Department of Primary Care and Public Health Sciences, School of Medicine, King's College London, United Kingdom.
Ann Fam Med. 2013 Jan-Feb;11(1):60-6. doi: 10.1370/afm.1433.
The clinical literature advises physicians not to trust their intuition. Studies of clinical intuition, however, equate it to early impressions, the first thing that comes to the physician's mind. This study aimed to investigate the validity of this perspective by examining real cases of intuition in family medicine.
Eighteen family physicians were interviewed about patient cases in which they believed that they had experienced an intuition. Cases were included if (1) participants were unaware of the basis of their judgment, or (2) participants talked about the basis of their judgment but believed that it was irrational or unsubstantiated. During the interview, case descriptions were systematically probed following the Critical Decision Method. Transcripts were coded for judgments, informational cues, expectancies, goals, and actions and were reordered into chronological accounts of the decision process. The 2 authors independently categorized cases into 3 emerging decision process types.
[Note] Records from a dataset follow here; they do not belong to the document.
(** X5.  [create_bundle] in an existing collection returns the bundle with
    the title, description and slug it was given, and the table keeps them
    as text: [get_bundle] under the new uuid then returns the bundle with
    [str] of each, the same drafts and the same [latest_version], which are
    none and 0 when nothing refers to the new primary key yet.  When one of
    the three is [None] the insert is refused with [IntegrityError] and
    nothing is written. *)
Theorem create_bundle_then_get
    (u : UUID) (c : models.Collection.t) (slug title description : Value)
    (fresh : UUID) (st : DB) :
  filter (λ r, models.Collection.uuid r = u) (collections st) = [c] →
  (¬ ∃ r, r ∈ bundles st ∧ models.Bundle.uuid r = fresh) →
  (title = VNone ∨ description = VNone ∨ slug = VNone →
     create_bundle (VUuid u) slug title description fresh st
     = (Raise IntegrityError, st))
  ∧ (title ≠ VNone → description ≠ VNone → slug ≠ VNone →
     ∃ data read st1,
       create_bundle (VUuid u) slug title description fresh st = (Ok data, st1)
       ∧ get_bundle (VUuid fresh) st1 = (Ok read, st1)
       ∧ Bundle.uuid data = fresh ∧ Bundle.title data = title
       ∧ Bundle.description data = description ∧ Bundle.slug data = slug
       ∧ Bundle.uuid read = fresh ∧ Bundle.title read = VStr (py_str title)
       ∧ Bundle.description read = VStr (py_str description)
       ∧ Bundle.slug read = VStr (py_str slug)
       ∧ Bundle.drafts read = Bundle.drafts data
       ∧ Bundle.latest_version read = Bundle.latest_version data
       ∧ ((∀ d, d ∈ drafts st → models.Draft.bundle d ≠ next_id st) →
            Bundle.drafts data = ∅)
       ∧ ((∀ v, v ∈ bundle_versions st → models.BundleVersion.bundle v ≠ next_id st) →
            Bundle.latest_version data = 0)
       ∧ collections st1 = collections st ∧ drafts st1 = drafts st).
Proof.
  intros Hrow Hfresh.
  unfold create_bundle, Collection_objects_get, Bundle_save_new, Bundle_row. run_bind.
  cbn [assert_isinstance_UUID]. run_bind. cbv beta iota.
  rewrite get_or_else_eq, Hrow.
  cbn [models.Bundle.title models.Bundle.description models.Bundle.slug
       models.Bundle.id models.Bundle.uuid models.Bundle.collection].
  split.
  { intros [->|[->| ->]]; [done| |].
    - by destruct (to_text title).
    - by destruct (to_text title), (to_text description). }
  intros Ht Hd Hs.
  rewrite (to_text_Some title Ht), (to_text_Some description Hd), (to_text_Some slug Hs).
  cbn [option_bind].
  rewrite decide_False by (rewrite Exists_exists; exact Hfresh).
  set (obj := {| models.Bundle.id := next_id st; models.Bundle.uuid := fresh;
                 models.Bundle.title := title; models.Bundle.description := description;
                 models.Bundle.slug := slug;
                 models.Bundle.collection := models.Collection.id c |}).
  set (row := {| models.Bundle.id := next_id st; models.Bundle.uuid := fresh;
                 models.Bundle.title := VStr (py_str title);
                 models.Bundle.description := VStr (py_str description);
                 models.Bundle.slug := VStr (py_str slug);
                 models.Bundle.collection := models.Collection.id c |}).
  set (st1 := bump_id (set_bundles (λ t, t ++ [row]) st)).
  destruct (_data_from_bundle_total obj st1) as (data & Hdata & Huuid & Hlatest & Hdrafts).
  destruct (_data_from_bundle_total row st1) as (read & Hread & Huuid' & Hlatest' & Hdrafts').
  exists data, read, st1. rewrite Hdata. split; [done|].
  assert (Hget : get_bundle (VUuid fresh) st1 = (Ok read, st1)).
  { rewrite (get_bundle_of_row fresh row st1); [done|]. simpl.
    rewrite filter_app, filter_cons_True, filter_nil by done.
    rewrite (proj2 (filter_empty_iff _ (bundles st))); [done|].
    by apply exists_matching. }
  assert (Hfields : Bundle.title data = title ∧ Bundle.description data = description
                    ∧ Bundle.slug data = slug).
  { unfold _data_from_bundle in Hdata. run_monad. by injection Hdata as <-. }
  assert (Hfields' : Bundle.title read = VStr (py_str title)
                     ∧ Bundle.description read = VStr (py_str description)
                     ∧ Bundle.slug read = VStr (py_str slug)).
  { unfold _data_from_bundle in Hread. run_monad. by injection Hread as <-. }
  destruct Hfields as (? & ? & ?). destruct Hfields' as (? & ? & ?).
  split_and!; try done.
  - by rewrite Hdrafts, Hdrafts'.
  - by rewrite Hlatest, Hlatest'.
  - intros Hnone. rewrite Hdrafts. unfold Bundle_drafts_all. simpl.
    rewrite (proj2 (filter_empty_iff _ (drafts st))); [done|].
    intros d Hd'. by apply Hnone.
  - intros Hnone. rewrite Hlatest. unfold versions_of. simpl.
    rewrite (proj2 (filter_empty_iff _ (bundle_versions st))); [done|].
    intros v Hv. by apply Hnone.
Qed.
Participants reported 31 cases, 24 of which met inclusion criteria. Three types of decision process emerged: gut feelings, recognitions, and insights (κ = 0.78). In all cases, participants thought that their intuitive judgment was in conflict with a more rational explanation or what other colleagues would do.
Automatic, nonanalytical processes in clinical judgment extend beyond first impressions. Rather than admonishing clinicians not to trust their intuition, it should be acknowledged that little is currently known about the different types of intuitive processes and what determines their success or failure. Research on the conditions for accurate clinical intuitions is needed.
临床文献建议医生不要相信自己的直觉。然而,对临床直觉的研究将其等同于早期印象,即医生首先想到的事情。本研究旨在通过考察家庭医学中直觉的真实案例来检验这种观点的有效性。
对 18 名家庭医生进行了采访,询问了他们认为自己经历过直觉的患者病例。如果(1)参与者不知道自己判断的依据,或者(2)参与者谈到了自己判断的依据,但认为这是不合理的或没有根据的,则纳入病例。在访谈中,根据关键决策方法系统地探查了病例描述。对转录本进行了判断、信息线索、期望、目标和行动的编码,并按照决策过程的时间顺序重新排列。两位作者独立将病例分为 3 种新兴的决策过程类型。
参与者报告了 31 个病例,其中 24 个符合纳入标准。出现了 3 种决策过程类型:直觉、识别和洞察(κ=0.78)。在所有情况下,参与者认为他们的直觉判断与更理性的解释或其他同事的做法相冲突。
临床判断中的自动、非分析过程不仅限于第一印象。与其告诫临床医生不要相信自己的直觉,不如承认目前对不同类型的直觉过程及其决定成功或失败的因素知之甚少。需要研究准确的临床直觉的条件。